И он был джентльмен. «Попрошу у него», – решил Шурка и осторожно постучал: в комнате слышались негромкие голоса.
– Я вас? – раздалось знакомое. Шурка толкнул дверь. Она в свою очередь толкнула что-то мягкое.
– Сара? – изумился Шурка.
– А! Ты свистел? – радостно улыбнулся из-за стола Иван Валентинович.
– А мы тут гадаем, кто это так фальшивит в «Сказках венского леса»! – наморщил лоб его гость. Такой же тощий, такой же сухой, такой же лысый, как Иван Валентинович.
«Он – не джентльмен», – насупился Шурка.
– Я, Иван Валентинович, в другой раз зайду. Извините… Сара, идём, не мешай!
Сара глянула – и Шурка понял, что она его не видела. Глаза её были широко распахнуты на коричневатый лаковый предмет, который гость одной рукой держал за прямую сухую шею. Другой небрежно махнул Шурке:
– Ничего-ничего! Она совсем не мешает!
Всем троим было не до него.
Сара была бледна. Протянула руку, погладила скрипку по выгнутому боку. Не спешила убрать ладонь, точно грела её.

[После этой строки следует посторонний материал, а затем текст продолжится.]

(** * ext_args: a shallow embedding of the single-file command line parser

    The development follows [ext_args.h].  The schema compiler
    ([EXT_ARGS_NextTok] ... [EXT_ARGS_Synopsis]) and the matcher
    ([ext_args]) are transcribed function by function.

    Conventions of the embedding.
    - A [char *] that points into a NUL-terminated text is the suffix of
      that text which starts at the pointer; [*p] is the head of the suffix
      and NUL when the suffix is empty.
    - A growable array ([EXT_ARGS_DYN_ARY_FIELDS]) is the list of its first
      [Count] elements; [EXT_ARGS_DYN_ARY_SAVE] appends at the end.
    - [longjmp] is an ordinary error result ([Longjmp]).  [malloc], [realloc]
      and [calloc] are taken to succeed, so [EXT_ARGS_ERR_MEM] is declared
      but never raised.
    - The caller's variables live in a store indexed by addresses; the
      [va_list] is a list of pointers (NULL or an address). *)

From Stdlib Require Import String Ascii List Arith Bool Lia.
Import ListNotations.
Local Open Scope string_scope.
Local Open Scope list_scope.

(** ** Outcomes of code that may [longjmp] *)

Inductive TokType : Type :=
| EXT_ARGS_TOK_EOI
| EXT_ARGS_TOK_LBRAK
| EXT_ARGS_TOK_RBRAK
| EXT_ARGS_TOK_PIPE
| EXT_ARGS_TOK_EQL
| EXT_ARGS_TOK_NAME
| EXT_ARGS_TOK_FLOAT_ARG
| EXT_ARGS_TOK_DOTS.

Definition TokType_eqb (a b : TokType) : bool :=
  match a, b with
  | EXT_ARGS_TOK_EOI, EXT_ARGS_TOK_EOI
  | EXT_ARGS_TOK_LBRAK, EXT_ARGS_TOK_LBRAK
  | EXT_ARGS_TOK_RBRAK, EXT_ARGS_TOK_RBRAK
  | EXT_ARGS_TOK_PIPE, EXT_ARGS_TOK_PIPE
  | EXT_ARGS_TOK_EQL, EXT_ARGS_TOK_EQL
  | EXT_ARGS_TOK_NAME, EXT_ARGS_TOK_NAME
  | EXT_ARGS_TOK_FLOAT_ARG, EXT_ARGS_TOK_FLOAT_ARG
  | EXT_ARGS_TOK_DOTS, EXT_ARGS_TOK_DOTS => true
  | _, _ => false
  end.

(** The value handed to [longjmp], together with the parser fields the
    handler in [ext_args] reads ([errStart], [expTokType], [unexpTokType]). *)
Inductive jmp : Type :=
| EXT_ARGS_ERR_LEX (errStart : string)
| EXT_ARGS_ERR_PARSE (expTokType unexpTokType : TokType) (errStart : string)
| EXT_ARGS_ERR_MEM.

Гость подмигнул Ивану Валентиновичу, наклонился:
– Деточка, хочешь подержать? Только осторожно.
Иван Валентинович поднял чашку к улыбающимся губам:
– Ты не спрашивай, Лёдя, а дай.
Тощий Лёдя вынул и подал Саре:
– А это, деточка, смычок. Он нужен для того, чтобы…

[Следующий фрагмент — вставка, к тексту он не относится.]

(** * astrbot_plugin_help: command discovery, whitelist parsing and
      handler synthesis of [main.py], embedded and verified.

    The development follows [main.py] top to bottom:
    - [PyStr]: the Python string operations the plugin uses ([str.strip],
      [in], [str.split(sep, 1)], [str.replace], [str()]);
    - [ODict]: insertion-ordered dictionaries ([dict], [defaultdict(list)]);
    - [Host]: the records of the host runtime the plugin reads;
    - [Plugin]: the methods of [MyPlugin];
    - [HostRegistry]: what the host's decorator keeps of the calls the
      synthesizer makes;
    - the vocabulary of the statements and sample instances;
    - then the properties, with the lemmas each one needs. *)

From Stdlib Require Import ZArith NArith Strings.String Strings.Ascii.
From Stdlib Require Import Numbers.DecimalString.
From stdpp Require Import base decidable option list gmap.

Local Open Scope N_scope.

(** ** Python strings *)

Module PyStr.

(** A Python [str] is a sequence of Unicode code points. *)
Abbreviation char := N (only parsing).
Abbreviation str := (list N) (only parsing).

Definition bytes_of (s : string) : list N :=
  map N_of_ascii (list_ascii_of_string s).

(** Source literals are written as UTF-8 text; [utf8_decode] turns the bytes
    of a literal into its code points. *)
Fixpoint utf8_decode (bs : list N) : str :=
  match bs with
  | [] => []
  | b0 :: r0 =>
    if b0 <? 128 then b0 :: utf8_decode r0
    else if b0 <? 224 then
      match r0 with
      | b1 :: r1 => ((b0 mod 32) * 64 + b1 mod 64) :: utf8_decode r1
      | _ => []
      end
    else if b0 <? 240 then
      match r0 with
      | b1 :: b2 :: r2 =>
        ((b0 mod 16) * 4096 + (b1 mod 64) * 64 + b2 mod 64) :: utf8_decode r2
      | _ => []
      end
    else
      match r0 with
      | b1 :: b2 :: b3 :: r3 =>
        ((b0 mod 8) * 262144 + (b1 mod 64) * 4096 + (b2 mod 64) * 64 + b3 mod 64)
          :: utf8_decode r3
      | _ => []
      end
  end.

Definition lit (s : string) : str := utf8_decode (bytes_of s).

(** [str.isspace] on one code point: the characters [str.strip()] removes. *)
Definition isspace (c : char) : bool :=
  ((9 <=? c) && (c <=? 13)) || ((28 <=? c) && (c <=? 32))
  || (c =? 133) || (c =? 160) || (c =? 5760)
  || ((8192 <=? c) && (c <=? 8202))
  || (c =? 8232) || (c =? 8233) || (c =? 8239) || (c =? 8287) || (c =? 12288).

Fixpoint lstrip (s : str) : str :=
  match s with
  | [] => []
  | c :: s' => if isspace c then lstrip s' else s
  end.

Definition rstrip (s : str) : str := rev (lstrip (rev s)).

(** [s.strip()] *)
Definition strip (s : str) : str := rstrip (lstrip s).

(** [c in s] for a one-character [c]. *)
Definition contains (c : char) (s : str) : bool := bool_decide (c ∈ s).

(** The two halves of [s] around the first [sep]: what [s.split(sep, 1)]
    unpacks to when [sep] occurs in [s]. *)
Fixpoint before_first (sep : char) (s : str) : str :=
  match s with
  | [] => []
  | c :: s' => if N.eqb c sep then [] else c :: before_first sep s'
  end.

Fixpoint after_first (sep : char) (s : str) : str :=
  match s with
  | [] => []
  | c :: s' => if N.eqb c sep then s' else after_first sep s'
  end.

Definition split1 (sep : char) (s : str) : str * str :=
  (before_first sep s, after_first sep s).

(** [s.replace(old, new)] for one-character [old] and [new]. *)
Definition replace (old new : char) (s : str) : str :=
  map (fun c => if N.eqb c old then new else c) s.

Definition dash : char := 45.
Definition space : char := 32.
Definition underscore : char := 95.

(** Python values that configuration lists and message payloads hold. *)
Inductive pyval :=
| PyNone
| PyBool (b : bool)
| PyInt (z : Z)
| PyStr (s : str).

#[global] Instance pyval_eq_dec : EqDecision pyval.
Proof. solve_decision. Defined.

(** [str(v)] *)
Definition py_str (v : pyval) : str :=
  match v with
  | PyNone => lit "None"
  | PyBool true => lit "True"
  | PyBool false => lit "False"
  | PyInt z => lit (NilZero.string_of_int (Z.to_int z))
  | PyStr s => s
  end.

(** Truthiness of a string: [if s:] *)
Definition nonempty (s : str) : bool :=
  match s with [] => false | _ => true end.

End PyStr.

Import PyStr.

(** ** Insertion-ordered dictionaries

    A Python [dict] keeps its keys in insertion order; assigning to a key
    that is present replaces the value in place, assigning to a new key
    appends it. *)

Module ODict.
Section odict.
Context {K V : Type} `{EqDecision K}.

Definition odict := list (K * V).

Fixpoint od_get (k : K) (d : odict) : option V :=
  match d with
  | [] => None
  | (k', v) :: d' => if decide (k' = k) then Some v else od_get k d'
  end.

(** [d[k] = v] *)
Fixpoint od_set (k : K) (v : V) (d : odict) : odict :=
  match d with
  | [] => [(k, v)]
  | (k', v') :: d' =>
    if decide (k' = k) then (k, v) :: d' else (k', v') :: od_set k v d'
  end.

(** [k in d] *)
Definition od_mem (k : K) (d : odict) : bool :=
  match od_get k d with Some _ => true | None => false end.

Definition od_keys (d : odict) : list K := map fst d.

(** [d.items()] *)
Definition od_items (d : odict) : list (K * V) := d.

End odict.

#[global] Arguments odict : clear implicits.
End ODict.

Import ODict.

(** ** The host runtime as the plugin reads it *)

Module Host.

(** An attribute as [getattr(obj, name, default)] finds it. *)
Inductive attr (A : Type) :=
| Absent
| IsNone
| Val (a : A).
#[global] Arguments Absent {A}.
#[global] Arguments IsNone {A}.
#[global] Arguments Val {A} a.

(** The object behind [star.star_cls]: an instance of [Star] (with its
    identity, for [is]) or anything else. *)
Inductive pyobj :=
| StarInstance (id : nat)
| OtherObject.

Иван Валентинович встрепенулся, чашка звякнула, толкнула блюдце.
– Смотри, Лёдя! Смотри!
Шурка и сам уставился во все глаза. Рот его открылся. Сара ловко и точно, как во сне, сунула круглый край себе под подбородок, прижала плечом. Положила сверху смычок. Повела. Пальцы её забегали, защекотали скрипке шею. И Шурка узнал мотив, который только что насвистывал.
«Сара, ты что – умеешь?!» – застряло у него в пересохшем горле. Музыка взвилась, плеснула, как серебряный рукав. Крутанула, подхватила, понесла, закружила, притоптывая на «два-три». Стол, двух тощих стариков на их стульях, чашки и блюдца, всю комнату, всю квартиру. Шурку.
Старики переглянулись.
– Штраус.
– Вальс.
– «Сказки Венского леса».
Шурка ухватился за косяк. Под ногтями побелело.
– Понял, мальчик? – Гость обернулся. – Как надо.
Только он один не выглядел удивленным. Он один не знал, что до этого никто и предположить не мог, что Сара умеет играть.
– Но талант у неё есть?.. Ну, в смысле, музыкальный слух или что там надо. Способности… – всё покашливал смущённо дядя Яша, кивая в пол, стараясь никому не попасть глазами в глаза. Это было трудно. Все смотрели на него. Даже жёлтенькая подслеповатая лампочка с потолка. Тётя Даша стояла, скрестив руки. Тётя Дуся сидела боком к столу, положив на клеёнку голый локоть. Людочка облокотилась задом на остывшую печь. Иван Валентинович – дирижёр этого собрания соседей и главный эксперт (так как работал в Театре оперетты) – взмахнул руками:
– Какая разница!
Дядя Яша опять принялся клевать, кивать, покашливать:
– Ну как… Зачем же место зря занимать… Другому ребёнку – талантливому…
Шурка на миг остановился в дверях, оценил картину. В тусклом свете соседи казались собранием подпольщиков-революционеров за секунду до того, как нагрянут царские жандармы. Пошёл по тёмному коридору дальше. К телефону.
Если с кем и хотелось всё это обсудить, то только с Ророй. В чёрное, дыханием нагретое решето телефонной трубки.
Она всё понимала правильно.
Поняла и сейчас. Рора умолкла. Шурка расслышал с кухни:
«В старину барышни пиликали… От нечего делать… а искусство…» Это дядя Яша.
«Не пиликали, а бренчали. На фортепьянах». Это Иван Валентинович.
– Спорят? – спросила в ухо трубка.
– Угу, – выдохнул Шурка. – Он-то не против. Музыкальной школы. Или уроков. Просто денег нет.